Field courses are an important part of ecology teaching because they are transformative opportunities for our students and also key student recruitment tools. When I talk to colleagues about these, we often discuss glamorous international destinations as well as remote UK field stations. The importance of such residential experiences for our students’ learning is enormous, as many of us have had the pleasure of seeing first hand. My own experiences of teaching field courses come from Madagascar, Borneo, Millport and Iceland. Residential courses do however, come with challenges, both for us and our students.
International field courses can be expensive, involve long flights (big carbon footprints) and we often face challenging conditions. They can impose barriers for some students with accessibility and financial issues, which means exclusion from these opportunities for some. Barriers are also faced by some staff, especially those with caring commitments. The future of field courses, and ecology teaching in general was a topic at our recent Horizon Scanning exercise and colleagues discussed some interesting and exciting opportunities, but these discussions also reminded me about the importance of running field courses closer to home.
At Royal Holloway we run a second year field course on our campus.

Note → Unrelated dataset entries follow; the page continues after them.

(* ===== verification/Mailbox.v ===== *)
(** * Mailboxes ([ipc.c]) *)

From Stdlib Require Import ZArith Lia.
From stdpp Require Import base gmap list fin_maps.
From S2P Require Import RTThread.
From S2P Require Import Prelude.
From S2P Require Import ListModel.
From S2P Require Import Kernel.
From S2P Require Import Kservice.
From S2P Require Import Scheduler.
From S2P Require Import Object.
From S2P Require Import TimerCore.
From S2P Require Import ThreadCore.
From S2P Require Import Timer.
From S2P Require Import Invariant.
From S2P Require Import Thread.
From S2P Require Import IpcList.

(** [msgpool] is the array the caller provides. *)
Definition rt_mb_init (mb : ptr) (name : list Z) (msgpool : list Z) (size flag : Z) : K Z :=
  rt_assert (negb (mb =? RT_NULL));;
  rt_object_init mb RT_Object_Class_MailBox name;;
  set_object_flag mb flag;;
  rt_ipc_object_init mb;;
  modify (λ s, set_k_mailboxes
    (<[mb := mk_mailbox msgpool (u16 size) 0 0 0]> (k_mailboxes s)) s);;
  tlist_init (HSender mb);;
  mret RT_EOK.

Definition rt_mb_detach (mb : ptr) : K Z :=
  assert_static mb RT_Object_Class_MailBox;;
  rt_ipc_list_resume_all (HSuspend mb);;
  rt_ipc_list_resume_all (HSender mb);;
  rt_object_detach mb;;
  mret RT_EOK.

(** [pool] is the array the second allocation returns, [None] if it fails. *)
Definition rt_mb_create (mem : ptr) (name : list Z) (size : Z) (pool : option (list Z))
    (flag : Z) : K ptr :=
  RT_DEBUG_NOT_IN_INTERRUPT;;
  mb ← rt_object_allocate mem RT_Object_Class_MailBox name;
  if mb =? RT_NULL then mret mb
  else
    set_object_flag mb flag;;
    rt_ipc_object_init mb;;
    match pool with
    | None => rt_object_delete mb;; mret RT_NULL
    | Some msg_pool =>
        modify (λ s, set_k_mailboxes
          (<[mb := mk_mailbox msg_pool (u16 size) 0 0 0]> (k_mailboxes s)) s);;
        tlist_init (HSender mb);;
        mret mb
    end.

Definition rt_mb_delete (mb : ptr) : K Z :=
  RT_DEBUG_NOT_IN_INTERRUPT;;
  assert_dynamic mb RT_Object_Class_MailBox;;
  rt_ipc_list_resume_all (HSuspend mb);;
  rt_ipc_list_resume_all (HSender mb);;
  rt_object_delete mb;;
  mret RT_EOK.

(** The local variables a suspended sender or receiver keeps. *)
Record wait_locals : Set := mk_wait { w_thread : ptr; w_timeout : Z; w_tick_delta : Z }.

(** [msg_pool[i] = value] and its read; an index outside the array is a fault. *)
Definition mb_store (mb i value : Z) : K unit :=
  m ← get_mailbox mb;
  if (0 <=? i) && (i <? Z.of_nat (length (mb_msg_pool m))) then
    upd_mailbox mb (set_mb_msg_pool (<[Z.to_nat i := value]> (mb_msg_pool m)))
  else fail FNull.
Definition mb_load (mb i : Z) : K Z :=
  m ← get_mailbox mb;
  if 0 <=? i then from_option_or FNull (mb_msg_pool m !! Z.to_nat i) else fail FNull.

(** Storing the mail once there is room, and waking a receiver. *)
Definition mb_deposit (mb value temp : Z) : K Z :=
  m ← get_mailbox mb;
  mb_store mb (mb_in_offset m) value;;
  upd_mailbox mb (λ m, set_mb_in_offset (u16 (mb_in_offset m + 1)) m);;
  m ← get_mailbox mb;
  when (mb_size m <=? mb_in_offset m) (upd_mailbox mb (set_mb_in_offset 0));;
  if mb_entry m <? RT_MB_ENTRY_MAX then
    upd_mailbox mb (λ m, set_mb_entry (u16 (mb_entry m + 1)) m);;
    empty ← tlist_isempty (HSuspend mb);
    if negb empty then
      rt_ipc_list_resume (HSuspend mb);;
      rt_hw_interrupt_enable temp;;
      rt_schedule;;
      mret RT_EOK
    else
      rt_hw_interrupt_enable temp;;
      mret RT_EOK
  else
    rt_hw_interrupt_enable temp;;
    mret (- RT_EFULL).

You couldn’t describe our suburban campus as glamorous, but we have a good variety of habitats and some local sites of interest. We take a scaffolding approach to ecology field teaching, so students taking this course have already been exposed to a fair amount of on-campus field teaching. The course takes place after first year exams. Professor Julia Koricheva and I teach species identification and surveying skills across the three week course.
Through a combination of lectures and practical classes students experience this local field course without many of the barriers previously discussed. They may not get to see ring-tailed lemurs, but many students begin the course unable to identify common UK bird and plant species, so there are many new things for them to learn about. Students still find the field course transformative, and I saw as much excitement when they found an eel in a local river as when we’ve encountered brilliant and exciting species abroad.
International field courses are likely to stay as part of our ecological teaching, but the humble local field course, when you have the facilities to host one on campus, has the potential to engage many more students in ecology. Employers want graduates to have even basic species identification capability, and these types of courses are ideal for developing these skills.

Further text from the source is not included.